Michael Chermside mcherm at mcherm.com
Thu Jul 15 23:38:20 CEST 2004


I wrote:
> The recursion limit (the value of it anyhow) is an implementation detail.

Martin replies:
> No, it is not. In standard Python, the program
>
> def rec(n):
>    rec(n-1)
>
> n=1
> while 1:
>    try:
>      rec(n)
>    except RuntimeError:
>      break
> print "The recursion limit is", n
>
> will terminate. In the modified Python, it will not terminate.
> It is a change in behaviour, and thus a language feature.
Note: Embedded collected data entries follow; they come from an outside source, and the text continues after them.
(** An execution mark of the request that names an entry of its bound metadata: the gate
    merges whatever it is given. *)
Definition rebinds (rid key : string) (c : call) : Prop :=
  match c with CExecuted rid' m => rid' = rid /\ key ∈ dict_keys m | _ => False end.

(** How a request may have changed when only the entries [B] were rebound. *)
Definition status_step (old new : string) : Prop :=
  old = new \/ (old = "pending" /\ new ∈ ["approved"; "rejected"; "cancelled"]).

Definition immutable_fields (r : ApprovalRequest) : string * string * string * string * string :=
  (operation r, req_capability r, instance_id r, actor r, instance_path r).

Definition bound_entry (key : string) (r : ApprovalRequest) : option json := dict_get key (request_metadata (metadata r)).

Record progress_of (B : string -> Prop) (r r' : ApprovalRequest) : Prop := {
  fields_kept : immutable_fields r' = immutable_fields r;
  id_kept : req_id r' = req_id r;
  status_moves : status_step (status r) (status r');
  entries_kept : forall key, status r' <> "approved" \/ ~ B key -> option_Forall2 py_eq (bound_entry key r) (bound_entry key r');
}.

Definition progress (B : string -> string -> Prop) (rs rs' : list (string * ApprovalRequest)) : Prop :=
  forall k r, assoc_get k rs = Some r ->
  exists r', assoc_get k rs' = Some r' /\ progress_of (B k) r r'.

(** ** Progress *)

Lemma dict_filter_set p k v d : p k = false -> dict_filter p (dict_set k v d) = dict_filter p d.
Proof.
  intros Hp. induction d as [|[k1 v1] d IH]; simpl; [by rewrite Hp|].
  destruct (String.eqb_spec k k1) as [->|]; simpl; [by rewrite Hp|].
  destruct (p k1); [by f_equal|done].
Qed.

Lemma mutable_key k : k ∈ MUTABLE_METADATA_KEYS -> negb (mem k MUTABLE_METADATA_KEYS) = false.
Proof. intros H. by rewrite (proj2 (mem_true _ _) H). Qed.

Lemma request_metadata_set k v m :
  k ∈ MUTABLE_METADATA_KEYS -> request_metadata (dict_set k v m) = request_metadata m.
Proof. intros Hk. apply dict_filter_set. by apply mutable_key. Qed.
First, I'm going to make a slight modification to your program, since I
want a version that actually does display the recursion limit. I tried
the following program instead:

    >>> def rec(n):
    ...     print n
    ...     rec(n+1)
    ...
    >>> rec(1)

Running this in Jython 2.1 (a well-known implementation of the Python
language) produced the numbers from 1 to 888, then immediately exited.

Running it on CPython 2.3 produced the numbers from 1 to 999, then a
traceback that looked like this:
    Traceback (most recent call last):
      File "<stdin>", line 1, in ?
      File "<stdin>", line 3, in rec
      File "<stdin>", line 3, in rec
      File "<stdin>", line 3, in rec
      File "<stdin>", line 3, in rec
      File "<stdin>", line 3, in rec
      File "<stdin>", line 3, in rec
  [... etc for a total of about 1000 lines ...]
      File "<stdin>", line 3, in rec
      File "<stdin>", line 3, in rec
      File "<stdin>", line 3, in rec
      File "<stdin>", line 3, in rec
    RuntimeError: maximum recursion depth exceeded

It then returned me to the interactive prompt.

I presume that since the behavior was different, CPython must not
actually be a correct implementation of the Python language, right?